▸ TASK DESCRIPTION: Repeat, please, only the lines from the top of the data down to the line with "what they say: the"; include both of those lines.

===== AVAILABLE DATA

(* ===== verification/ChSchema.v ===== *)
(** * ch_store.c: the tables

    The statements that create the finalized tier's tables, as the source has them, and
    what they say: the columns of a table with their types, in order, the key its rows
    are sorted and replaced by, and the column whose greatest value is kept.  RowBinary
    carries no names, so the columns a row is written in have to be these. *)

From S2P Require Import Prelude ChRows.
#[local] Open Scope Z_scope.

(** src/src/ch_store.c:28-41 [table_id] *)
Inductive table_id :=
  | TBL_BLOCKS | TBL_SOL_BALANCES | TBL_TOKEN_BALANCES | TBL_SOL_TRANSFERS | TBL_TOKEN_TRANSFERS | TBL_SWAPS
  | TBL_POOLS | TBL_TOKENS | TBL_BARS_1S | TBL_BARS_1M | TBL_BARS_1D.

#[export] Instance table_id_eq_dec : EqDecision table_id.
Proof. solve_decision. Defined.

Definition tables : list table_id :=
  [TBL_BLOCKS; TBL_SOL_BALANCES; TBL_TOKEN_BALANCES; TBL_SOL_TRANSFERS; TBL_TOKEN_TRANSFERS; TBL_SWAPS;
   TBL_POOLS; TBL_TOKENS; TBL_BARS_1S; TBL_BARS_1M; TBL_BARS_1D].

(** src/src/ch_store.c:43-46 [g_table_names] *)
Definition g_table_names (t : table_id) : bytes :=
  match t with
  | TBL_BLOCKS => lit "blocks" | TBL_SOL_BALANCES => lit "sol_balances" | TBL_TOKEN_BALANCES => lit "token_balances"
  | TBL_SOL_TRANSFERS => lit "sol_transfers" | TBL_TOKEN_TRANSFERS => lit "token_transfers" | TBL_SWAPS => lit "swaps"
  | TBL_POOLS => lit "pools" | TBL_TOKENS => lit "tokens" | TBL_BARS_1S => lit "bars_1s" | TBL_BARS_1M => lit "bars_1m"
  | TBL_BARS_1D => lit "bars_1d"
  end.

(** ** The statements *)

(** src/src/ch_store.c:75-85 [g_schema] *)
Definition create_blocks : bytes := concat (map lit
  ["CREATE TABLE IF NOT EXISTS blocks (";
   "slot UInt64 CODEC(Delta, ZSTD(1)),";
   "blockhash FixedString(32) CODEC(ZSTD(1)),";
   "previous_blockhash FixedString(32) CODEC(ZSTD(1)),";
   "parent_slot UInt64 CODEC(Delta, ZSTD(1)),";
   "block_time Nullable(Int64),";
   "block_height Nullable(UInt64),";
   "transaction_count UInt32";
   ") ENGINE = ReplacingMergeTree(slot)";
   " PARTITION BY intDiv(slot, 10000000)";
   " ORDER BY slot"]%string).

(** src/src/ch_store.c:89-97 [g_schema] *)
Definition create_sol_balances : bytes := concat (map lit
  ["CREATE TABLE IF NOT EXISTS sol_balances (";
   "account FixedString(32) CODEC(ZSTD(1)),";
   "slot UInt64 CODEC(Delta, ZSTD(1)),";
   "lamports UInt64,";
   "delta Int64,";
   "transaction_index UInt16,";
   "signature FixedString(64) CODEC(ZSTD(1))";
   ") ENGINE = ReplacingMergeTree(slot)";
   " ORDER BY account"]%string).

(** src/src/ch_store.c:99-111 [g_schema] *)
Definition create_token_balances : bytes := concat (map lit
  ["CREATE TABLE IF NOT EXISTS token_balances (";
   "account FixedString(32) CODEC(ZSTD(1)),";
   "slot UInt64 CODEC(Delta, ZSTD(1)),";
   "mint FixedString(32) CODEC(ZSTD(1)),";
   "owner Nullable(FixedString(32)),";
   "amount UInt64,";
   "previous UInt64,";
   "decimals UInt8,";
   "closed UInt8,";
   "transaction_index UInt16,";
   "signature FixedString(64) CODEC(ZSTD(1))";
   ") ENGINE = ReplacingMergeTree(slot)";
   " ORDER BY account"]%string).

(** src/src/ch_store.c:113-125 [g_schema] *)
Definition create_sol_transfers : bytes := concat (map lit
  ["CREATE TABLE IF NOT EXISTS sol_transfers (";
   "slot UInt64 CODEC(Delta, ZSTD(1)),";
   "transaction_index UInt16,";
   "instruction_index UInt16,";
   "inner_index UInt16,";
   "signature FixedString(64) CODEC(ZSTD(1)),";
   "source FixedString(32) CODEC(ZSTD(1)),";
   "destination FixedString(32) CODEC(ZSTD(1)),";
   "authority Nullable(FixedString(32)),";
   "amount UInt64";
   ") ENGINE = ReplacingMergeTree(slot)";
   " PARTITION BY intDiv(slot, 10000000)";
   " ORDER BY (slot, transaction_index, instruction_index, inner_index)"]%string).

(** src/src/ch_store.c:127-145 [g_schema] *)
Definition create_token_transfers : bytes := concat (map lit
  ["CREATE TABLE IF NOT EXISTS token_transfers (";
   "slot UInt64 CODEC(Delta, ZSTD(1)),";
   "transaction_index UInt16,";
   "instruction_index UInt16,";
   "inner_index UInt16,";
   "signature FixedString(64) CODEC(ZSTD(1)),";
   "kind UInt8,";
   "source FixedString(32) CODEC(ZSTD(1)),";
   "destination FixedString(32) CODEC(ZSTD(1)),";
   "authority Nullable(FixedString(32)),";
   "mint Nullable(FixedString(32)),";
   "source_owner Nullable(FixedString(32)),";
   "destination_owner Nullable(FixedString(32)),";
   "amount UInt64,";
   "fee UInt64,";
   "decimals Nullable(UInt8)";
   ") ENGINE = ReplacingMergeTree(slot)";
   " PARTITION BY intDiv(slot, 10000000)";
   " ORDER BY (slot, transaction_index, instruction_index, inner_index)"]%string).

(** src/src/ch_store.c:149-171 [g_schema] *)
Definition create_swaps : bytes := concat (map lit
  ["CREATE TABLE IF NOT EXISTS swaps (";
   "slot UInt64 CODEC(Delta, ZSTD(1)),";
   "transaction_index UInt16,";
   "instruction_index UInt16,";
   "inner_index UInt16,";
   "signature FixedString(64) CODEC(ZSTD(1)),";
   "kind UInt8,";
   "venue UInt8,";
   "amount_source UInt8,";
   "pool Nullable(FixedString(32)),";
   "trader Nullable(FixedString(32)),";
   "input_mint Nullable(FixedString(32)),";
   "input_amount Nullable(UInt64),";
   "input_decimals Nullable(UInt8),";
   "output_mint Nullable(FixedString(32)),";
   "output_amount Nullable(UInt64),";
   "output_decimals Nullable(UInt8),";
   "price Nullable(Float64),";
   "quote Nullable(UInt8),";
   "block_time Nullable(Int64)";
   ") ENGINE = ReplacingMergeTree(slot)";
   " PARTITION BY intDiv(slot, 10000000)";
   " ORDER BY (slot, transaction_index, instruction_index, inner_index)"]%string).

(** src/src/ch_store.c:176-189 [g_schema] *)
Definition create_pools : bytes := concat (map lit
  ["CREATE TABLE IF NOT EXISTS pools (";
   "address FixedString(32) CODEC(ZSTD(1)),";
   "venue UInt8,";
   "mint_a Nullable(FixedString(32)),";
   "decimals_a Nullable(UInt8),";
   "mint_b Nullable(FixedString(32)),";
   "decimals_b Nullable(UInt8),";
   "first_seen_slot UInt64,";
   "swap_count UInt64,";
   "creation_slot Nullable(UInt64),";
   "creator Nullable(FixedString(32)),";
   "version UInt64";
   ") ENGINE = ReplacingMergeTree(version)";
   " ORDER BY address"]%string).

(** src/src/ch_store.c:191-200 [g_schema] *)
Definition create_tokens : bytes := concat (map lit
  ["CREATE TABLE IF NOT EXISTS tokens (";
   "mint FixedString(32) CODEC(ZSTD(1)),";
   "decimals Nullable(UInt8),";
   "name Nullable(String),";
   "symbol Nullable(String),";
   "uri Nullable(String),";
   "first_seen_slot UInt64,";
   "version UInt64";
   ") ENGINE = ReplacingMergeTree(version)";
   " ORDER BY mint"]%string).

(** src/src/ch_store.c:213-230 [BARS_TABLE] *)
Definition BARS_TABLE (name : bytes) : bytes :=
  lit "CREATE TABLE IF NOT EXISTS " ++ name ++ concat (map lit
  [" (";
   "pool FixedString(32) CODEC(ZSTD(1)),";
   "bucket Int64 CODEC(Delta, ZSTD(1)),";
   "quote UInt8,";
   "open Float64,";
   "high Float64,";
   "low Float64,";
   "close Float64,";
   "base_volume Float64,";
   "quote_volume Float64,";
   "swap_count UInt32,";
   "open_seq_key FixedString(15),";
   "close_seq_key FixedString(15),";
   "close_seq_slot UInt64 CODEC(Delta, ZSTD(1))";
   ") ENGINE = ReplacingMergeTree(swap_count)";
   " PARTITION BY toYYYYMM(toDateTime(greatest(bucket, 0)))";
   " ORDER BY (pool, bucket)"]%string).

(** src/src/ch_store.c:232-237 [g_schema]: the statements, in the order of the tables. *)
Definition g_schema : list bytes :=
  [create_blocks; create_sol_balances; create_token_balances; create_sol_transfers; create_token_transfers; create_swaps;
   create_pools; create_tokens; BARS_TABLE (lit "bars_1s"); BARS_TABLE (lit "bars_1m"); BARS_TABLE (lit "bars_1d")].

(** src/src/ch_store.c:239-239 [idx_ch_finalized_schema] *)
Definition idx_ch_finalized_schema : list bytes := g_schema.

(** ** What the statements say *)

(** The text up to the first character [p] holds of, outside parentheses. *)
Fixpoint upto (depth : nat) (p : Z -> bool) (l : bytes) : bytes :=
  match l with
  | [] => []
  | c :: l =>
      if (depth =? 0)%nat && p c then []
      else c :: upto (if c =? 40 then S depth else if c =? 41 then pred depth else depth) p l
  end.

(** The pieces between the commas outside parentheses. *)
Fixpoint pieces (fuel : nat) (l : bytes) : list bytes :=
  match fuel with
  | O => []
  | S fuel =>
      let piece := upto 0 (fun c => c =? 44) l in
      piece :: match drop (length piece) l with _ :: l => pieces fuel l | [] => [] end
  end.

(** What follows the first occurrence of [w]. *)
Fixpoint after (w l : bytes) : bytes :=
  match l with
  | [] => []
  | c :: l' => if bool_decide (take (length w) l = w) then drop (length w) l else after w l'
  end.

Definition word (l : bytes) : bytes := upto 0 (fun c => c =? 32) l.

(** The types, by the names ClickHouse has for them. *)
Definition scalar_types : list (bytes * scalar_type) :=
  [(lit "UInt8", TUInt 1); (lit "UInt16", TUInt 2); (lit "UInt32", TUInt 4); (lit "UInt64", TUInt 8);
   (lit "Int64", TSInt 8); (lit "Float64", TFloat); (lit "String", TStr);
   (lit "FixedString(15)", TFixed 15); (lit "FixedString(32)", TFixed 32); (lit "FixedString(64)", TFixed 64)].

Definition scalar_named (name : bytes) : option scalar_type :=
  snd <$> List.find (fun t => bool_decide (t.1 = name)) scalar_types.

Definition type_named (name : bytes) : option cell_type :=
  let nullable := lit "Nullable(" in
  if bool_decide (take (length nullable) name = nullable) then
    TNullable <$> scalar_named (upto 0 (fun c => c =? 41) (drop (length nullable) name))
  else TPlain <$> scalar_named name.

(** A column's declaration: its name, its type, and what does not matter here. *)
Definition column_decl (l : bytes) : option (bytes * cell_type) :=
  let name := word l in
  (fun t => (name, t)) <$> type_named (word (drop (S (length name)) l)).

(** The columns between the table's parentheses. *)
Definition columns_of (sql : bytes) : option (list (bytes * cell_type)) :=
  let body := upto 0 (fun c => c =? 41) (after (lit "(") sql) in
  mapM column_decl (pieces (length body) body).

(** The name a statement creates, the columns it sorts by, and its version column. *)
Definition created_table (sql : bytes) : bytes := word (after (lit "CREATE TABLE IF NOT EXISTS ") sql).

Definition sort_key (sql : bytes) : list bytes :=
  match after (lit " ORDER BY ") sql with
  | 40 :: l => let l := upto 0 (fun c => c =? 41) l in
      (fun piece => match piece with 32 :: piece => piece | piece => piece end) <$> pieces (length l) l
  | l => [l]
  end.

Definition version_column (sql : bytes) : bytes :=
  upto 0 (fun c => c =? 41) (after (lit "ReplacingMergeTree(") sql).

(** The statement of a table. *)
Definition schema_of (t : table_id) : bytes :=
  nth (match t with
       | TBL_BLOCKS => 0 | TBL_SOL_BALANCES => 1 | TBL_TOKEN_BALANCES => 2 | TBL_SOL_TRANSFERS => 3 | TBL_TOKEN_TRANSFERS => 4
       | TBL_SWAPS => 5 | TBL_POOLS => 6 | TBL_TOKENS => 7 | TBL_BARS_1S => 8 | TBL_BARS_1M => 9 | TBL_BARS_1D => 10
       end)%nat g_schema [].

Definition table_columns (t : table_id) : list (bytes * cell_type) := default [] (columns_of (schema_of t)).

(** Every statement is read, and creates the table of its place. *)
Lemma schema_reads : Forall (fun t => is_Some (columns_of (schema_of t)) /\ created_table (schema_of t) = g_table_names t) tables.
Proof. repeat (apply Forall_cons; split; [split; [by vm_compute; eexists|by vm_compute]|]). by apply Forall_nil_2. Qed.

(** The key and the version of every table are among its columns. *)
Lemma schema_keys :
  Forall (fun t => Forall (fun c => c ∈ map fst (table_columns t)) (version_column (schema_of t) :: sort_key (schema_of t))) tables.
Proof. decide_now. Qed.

==========

▸ RESULT OF THE EXERCISE:
(* ===== verification/ChSchema.v ===== *)
(** * ch_store.c: the tables

    The statements that create the finalized tier's tables, as the source has them, and
    what they say: the columns of a table with their types, in order, the key its rows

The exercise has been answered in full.